■ The task
Go through the data below and return each line containing the word "which".

■ Supplied data

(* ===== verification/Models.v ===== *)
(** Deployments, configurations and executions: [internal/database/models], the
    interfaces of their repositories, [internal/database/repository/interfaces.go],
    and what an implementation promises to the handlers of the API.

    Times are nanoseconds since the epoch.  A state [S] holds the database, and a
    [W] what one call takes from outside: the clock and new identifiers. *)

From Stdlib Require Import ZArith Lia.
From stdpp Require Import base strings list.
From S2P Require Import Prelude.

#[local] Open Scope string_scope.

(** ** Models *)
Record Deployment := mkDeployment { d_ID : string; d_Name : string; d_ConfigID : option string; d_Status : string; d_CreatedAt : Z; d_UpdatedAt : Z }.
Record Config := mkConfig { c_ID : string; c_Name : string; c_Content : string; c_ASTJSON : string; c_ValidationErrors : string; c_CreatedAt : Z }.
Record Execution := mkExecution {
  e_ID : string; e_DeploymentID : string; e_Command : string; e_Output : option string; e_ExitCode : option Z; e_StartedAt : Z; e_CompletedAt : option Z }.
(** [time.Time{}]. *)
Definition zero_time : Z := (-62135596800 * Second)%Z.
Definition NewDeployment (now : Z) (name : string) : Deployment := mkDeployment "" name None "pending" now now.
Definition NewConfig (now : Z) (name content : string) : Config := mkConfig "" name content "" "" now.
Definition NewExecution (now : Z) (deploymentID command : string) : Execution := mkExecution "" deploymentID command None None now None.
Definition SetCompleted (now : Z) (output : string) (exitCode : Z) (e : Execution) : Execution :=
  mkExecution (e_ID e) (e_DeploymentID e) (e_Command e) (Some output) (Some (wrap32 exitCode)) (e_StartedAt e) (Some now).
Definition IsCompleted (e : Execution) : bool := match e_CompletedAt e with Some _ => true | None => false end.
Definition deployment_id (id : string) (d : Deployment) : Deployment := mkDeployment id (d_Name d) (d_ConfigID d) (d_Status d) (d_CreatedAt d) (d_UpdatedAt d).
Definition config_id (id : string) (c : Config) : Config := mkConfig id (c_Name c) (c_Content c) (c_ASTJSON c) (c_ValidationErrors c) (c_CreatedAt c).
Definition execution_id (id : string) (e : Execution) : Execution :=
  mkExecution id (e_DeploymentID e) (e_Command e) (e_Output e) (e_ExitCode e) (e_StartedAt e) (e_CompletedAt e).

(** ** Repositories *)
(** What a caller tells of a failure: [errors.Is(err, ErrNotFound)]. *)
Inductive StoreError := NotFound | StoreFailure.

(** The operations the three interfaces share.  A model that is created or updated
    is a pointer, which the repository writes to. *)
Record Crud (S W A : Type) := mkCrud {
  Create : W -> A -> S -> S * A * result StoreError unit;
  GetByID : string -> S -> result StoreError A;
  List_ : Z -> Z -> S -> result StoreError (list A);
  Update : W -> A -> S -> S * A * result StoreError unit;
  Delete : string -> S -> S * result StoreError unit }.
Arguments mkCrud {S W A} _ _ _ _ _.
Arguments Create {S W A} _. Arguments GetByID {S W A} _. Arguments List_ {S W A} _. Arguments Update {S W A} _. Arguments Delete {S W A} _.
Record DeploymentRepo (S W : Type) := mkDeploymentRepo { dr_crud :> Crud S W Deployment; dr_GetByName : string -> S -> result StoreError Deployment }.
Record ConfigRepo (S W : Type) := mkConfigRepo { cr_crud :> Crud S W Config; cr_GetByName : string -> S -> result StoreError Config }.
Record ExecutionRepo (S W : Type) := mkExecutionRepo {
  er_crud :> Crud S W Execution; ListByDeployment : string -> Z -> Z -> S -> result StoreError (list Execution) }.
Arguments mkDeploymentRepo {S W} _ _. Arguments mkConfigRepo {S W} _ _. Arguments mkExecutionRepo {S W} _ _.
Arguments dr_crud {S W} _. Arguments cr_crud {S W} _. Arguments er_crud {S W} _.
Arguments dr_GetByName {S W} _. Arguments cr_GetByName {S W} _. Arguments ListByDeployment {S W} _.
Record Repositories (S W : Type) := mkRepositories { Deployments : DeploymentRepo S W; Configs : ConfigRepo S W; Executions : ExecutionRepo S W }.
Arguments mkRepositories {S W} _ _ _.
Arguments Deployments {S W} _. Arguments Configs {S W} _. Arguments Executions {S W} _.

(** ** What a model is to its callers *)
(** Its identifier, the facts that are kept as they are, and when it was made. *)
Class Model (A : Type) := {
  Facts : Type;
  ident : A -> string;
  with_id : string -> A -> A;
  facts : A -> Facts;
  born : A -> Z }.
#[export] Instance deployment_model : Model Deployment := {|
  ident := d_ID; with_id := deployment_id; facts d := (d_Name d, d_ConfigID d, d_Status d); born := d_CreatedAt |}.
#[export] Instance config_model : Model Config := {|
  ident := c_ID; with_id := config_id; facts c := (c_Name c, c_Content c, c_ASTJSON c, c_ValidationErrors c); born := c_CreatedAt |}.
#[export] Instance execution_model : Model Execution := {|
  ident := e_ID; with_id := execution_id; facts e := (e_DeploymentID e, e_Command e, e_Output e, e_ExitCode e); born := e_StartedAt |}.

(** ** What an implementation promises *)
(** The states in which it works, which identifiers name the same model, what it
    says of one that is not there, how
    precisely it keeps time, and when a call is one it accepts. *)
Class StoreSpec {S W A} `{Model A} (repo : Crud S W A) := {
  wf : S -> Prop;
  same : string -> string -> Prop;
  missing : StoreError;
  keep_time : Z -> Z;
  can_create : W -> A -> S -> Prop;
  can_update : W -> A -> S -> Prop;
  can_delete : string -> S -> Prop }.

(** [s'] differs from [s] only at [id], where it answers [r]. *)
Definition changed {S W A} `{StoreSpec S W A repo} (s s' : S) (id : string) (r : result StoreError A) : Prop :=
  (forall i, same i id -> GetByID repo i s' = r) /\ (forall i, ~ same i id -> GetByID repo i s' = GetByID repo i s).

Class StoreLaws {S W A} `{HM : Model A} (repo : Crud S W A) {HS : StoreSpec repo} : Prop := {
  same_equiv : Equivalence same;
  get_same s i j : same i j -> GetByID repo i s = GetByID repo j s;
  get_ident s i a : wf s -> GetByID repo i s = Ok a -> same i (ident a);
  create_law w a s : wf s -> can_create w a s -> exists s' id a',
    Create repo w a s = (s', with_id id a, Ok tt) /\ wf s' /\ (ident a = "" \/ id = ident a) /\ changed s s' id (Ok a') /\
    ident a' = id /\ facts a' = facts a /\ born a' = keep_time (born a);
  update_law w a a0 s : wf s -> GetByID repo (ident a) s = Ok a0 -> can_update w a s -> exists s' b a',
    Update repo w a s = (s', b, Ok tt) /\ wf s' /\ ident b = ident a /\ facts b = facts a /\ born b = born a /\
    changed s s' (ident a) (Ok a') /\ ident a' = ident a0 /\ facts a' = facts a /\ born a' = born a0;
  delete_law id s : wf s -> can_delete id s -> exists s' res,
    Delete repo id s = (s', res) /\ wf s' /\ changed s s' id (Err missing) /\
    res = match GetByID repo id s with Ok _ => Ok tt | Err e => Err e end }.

■ Result
    is a pointer, which the repository writes to. *)
(** The states in which it works, which identifiers name the same model, what it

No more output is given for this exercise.